It’s always an interesting day when Pew releases on of its big reports. Today’s gift-bag of opinion goodness comes courtesy of a national survey from the Center for People & the Press. Because I’m emulating punditry and trying to enjoy the absence of school deadlines, I get to nitpick the results.
A majority of people blame the GOP leaders for this Congress doing less while simultaneously losing on the extremity of their positions, their willingness to compromise, their ability to manage the government better, and are considered far less honest and ethical. It’s always interesting, though certainly water cooler speculation, to imagine the effects of messaging in helping people inform their opinions on certain subjects. Given the prevalence of talk radio and the popularity of Fox News, coupled with the mainstream media’s insistence on equating both parities complicity in Congressional outcomes, it’s hard for me to imagine these results are greatly effected by any left-wing messaging war. You can also see the trend of a majority thinking most congresspeople should not be elected, while at the same time they think their congressperson should be reelected.

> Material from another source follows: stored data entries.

(** The pool functions as calls on the store. *)
Definition free_poll_task (id : Z) (is_cb : bool) (w : world) : world :=
  log (EvFreePollTask id is_cb) (upd_queue (async_free_poll_task id is_cb) w).

Definition get_free_task (w : world) : Z * Z * world :=
  let '(ret, idx, q) := async_get_free_task (w_queue w) in
  (ret, idx, log (EvGetFreeTask ret idx) (upd_queue (fun _ => q) w)).

(** Modelled from the spec: [async_wake_job] of [uadk_async.c], which
    "requests that the caller's cooperative unit be rescheduled for
    resumption"; the request is recorded. *)
Definition async_wake_job (job : addr) (w : world) : world :=
  log (EvWakeJob job) w.

(** ** The completion callback *)

(** [uadk_e_rsa_cb]: [req_t] is the request the SDK hands back.  The three
    early returns come first; then the status is copied to the request
    [cb_param->priv] points to, and a context with a job that is not done
    is marked done, its slot freed and its job woken. *)
Definition uadk_e_rsa_cb (req_t : option wd_rsa_req) (w : world) : world :=
  match req_t with
  | None => w
  | Some req_new =>
      match req_cb_param req_new with
      | None => w
      | Some cb_param =>
          match cb_priv cb_param with
          | None => w
          | Some req_origin =>
              let w := upd_sessions
                         (alter (set_req (set_status (req_status req_new))) req_origin) w in
              match cb_op cb_param with
              | None => w
              | Some opa =>
                  match w_ops w !! opa with
                  | None => w
                  | Some op =>
                      match op_job op with
                      | Some job =>
                          if op_done op =? 0 then
                            let w := upd_ops (<[opa := set_done 1 op]>) w in
                            let w := free_poll_task (op_idx op) true w in
                            async_wake_job job w
                          else w
                      | None => w
                      end
                  end
              end
          end
      end
  end.

(** ** Submission: [rsa_do_crypto] *)

(** What the job scheduler and the accelerator answer during one call of
    [rsa_do_crypto]: the result of the notification set-up and the current
    job ([None] in synchronous mode), the result and the status of the
    synchronous primitive, the result of the [k]-th asynchronous
    submission, the result of the pause, and the status the hardware
    reports on completion.  [e_op] is the address of the local [op]. *)
Record hw_env := {
  e_op : addr;
  e_setup_ret : Z;
  e_job : option addr;
  e_sync_ret : Z;
  e_sync_status : Z;
  e_async_ret : nat -> Z;
  e_pause_ret : Z;
  e_hw_status : Z
}.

Wealthier people are more likely to oppose the Occupy Wall Street movement. The further left you go on the political spectrum the more support we see. Both unsurprising, yet it’s interesting to note that support is consistent among most age groups until you get to 65, and that the middle-income brackets are more supportive than the lower one.

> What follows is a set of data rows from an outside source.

(* ===== verification/RustStd.v ===== *)
(** * The parts of Rust's standard library the program uses

    - [Utf8]: [str::from_utf8], [str::trim] and [char::is_whitespace];
    - [Int64]: [i64] ranges, [checked_add], [FromStr] and [Display] for [i64];
    - [Float64]: IEEE binary64 with the arithmetic of [SpecFloat], [FromStr] and [Display]
      for [f64] (correctly rounded decimal conversion, shortest round-trip printing);
    - [Usize]: 64-bit [usize] bounds and [saturating_add]. *)

From Stdlib Require Import Strings.Byte.
From Stdlib Require Import SpecFloat.
From S2P Require Import Prelude.

(** ** UTF-8 *)

Module Utf8.

Definition in_range (lo hi : Z) (b : byte) : bool := (lo <=? byte_Z b) && (byte_Z b <=? hi).

Definition cont (b : byte) : bool := in_range 0x80 0xBF b.

Definition bits6 (b : byte) : Z := byte_Z b - 0x80.

(** Decoding of well-formed UTF-8 (Unicode table 3-7) into scalar values. *)
Fixpoint decode (l : bytes) : option (list Z) :=
  match l with
  | [] => Some []
  | a :: l1 =>
    if in_range 0x00 0x7F a then cons (byte_Z a) <$> decode l1
    else match l1 with
    | [] => None
    | b :: l2 =>
      if in_range 0xC2 0xDF a && cont b
      then cons ((byte_Z a - 0xC0) * 64 + bits6 b) <$> decode l2
      else match l2 with
      | [] => None
      | c :: l3 =>
        if ((in_range 0xE0 0xE0 a && in_range 0xA0 0xBF b)
            || (in_range 0xE1 0xEC a && cont b)
            || (in_range 0xED 0xED a && in_range 0x80 0x9F b)
            || (in_range 0xEE 0xEF a && cont b)) && cont c
        then cons ((byte_Z a - 0xE0) * 4096 + bits6 b * 64 + bits6 c) <$> decode l3
        else match l3 with
        | [] => None
        | d :: l4 =>
          if ((in_range 0xF0 0xF0 a && in_range 0x90 0xBF b)
              || (in_range 0xF1 0xF3 a && cont b)
              || (in_range 0xF4 0xF4 a && in_range 0x80 0x8F b)) && cont c && cont d
          then cons ((byte_Z a - 0xF0) * 262144 + bits6 b * 4096 + bits6 c * 64 + bits6 d)
                 <$> decode l4
          else None
        end
      end
    end
  end.

(** [std::str::from_utf8(l).is_ok()]. *)
Definition from_utf8 (l : bytes) : bool := bool_decide (is_Some (decode l)).

(** U+FFFD. *)
Definition replacement : bytes := byte_of_Z <$> [0xEF; 0xBF; 0xBD].

(** The second byte of a three- or four-byte sequence. *)
Definition second3 (a b : byte) : bool :=
  (in_range 0xE0 0xE0 a && in_range 0xA0 0xBF b)
  || (in_range 0xE1 0xEC a && cont b)
  || (in_range 0xED 0xED a && in_range 0x80 0x9F b)
  || (in_range 0xEE 0xEF a && cont b).

Definition second4 (a b : byte) : bool :=
  (in_range 0xF0 0xF0 a && in_range 0x90 0xBF b)
  || (in_range 0xF1 0xF3 a && cont b)
  || (in_range 0xF4 0xF4 a && in_range 0x80 0x8F b).

(** [String::from_utf8_lossy]: every maximal invalid subsequence becomes one U+FFFD. *)
Fixpoint from_utf8_lossy (l : bytes) : bytes :=
  match l with
  | [] => []
  | a :: l1 =>
    if in_range 0x00 0x7F a then a :: from_utf8_lossy l1
    else match l1 with
    | [] => replacement
    | b :: l2 =>
      if in_range 0xC2 0xDF a && cont b then a :: b :: from_utf8_lossy l2
      else if second3 a b then
        match l2 with
        | [] => replacement
        | c :: l3 => if cont c then a :: b :: c :: from_utf8_lossy l3
                     else replacement ++ from_utf8_lossy l2
        end
      else if second4 a b then
        match l2 with
        | [] => replacement
        | c :: l3 =>
          if cont c then
            match l3 with
            | [] => replacement
            | d :: l4 => if cont d then a :: b :: c :: d :: from_utf8_lossy l4
                         else replacement ++ from_utf8_lossy l3
            end
          else replacement ++ from_utf8_lossy l2
        end
      else replacement ++ from_utf8_lossy l1
    end
  end.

Finally, here’s where the gold nuggets start showing up in the silt of human opinion:
1. 77% think there is too much power in the hands of a few rich people and large corporations.
– This is true of Republicans, Democrats and Independents. Of course for the Republican’s it is a slim majority, but I don’t see or hear this represented in the rhetoric of Republican politicians and conservative leaders when talking about the “will of the American people,” let alone their political base of support.
2. 61% think the country’s economic system unfairly favors the wealthy.
– Here is where the partisan divide comes into play. Seems like pretty standard fare, though I wonder how much the Tea Party movement is affecting the 39% of Republicans who side with the Democrats and Independents.
3. 51% believe Wall Street hurts the economy more than it helps.
– Again there is partisan divide, but I chuckled to myself seeing the greater number of people willing to say they weren’t sure. It’s a strange bit of comparable honesty in expressing one’s ignorance on this question but not the others.
There’s one thing that’s always true: Opinions, people have them. Yet I can’t help but think that, among other things, this survey continues a trend wherein we see popular opinion not being represented in Congress or in the fabled land of punditocracy.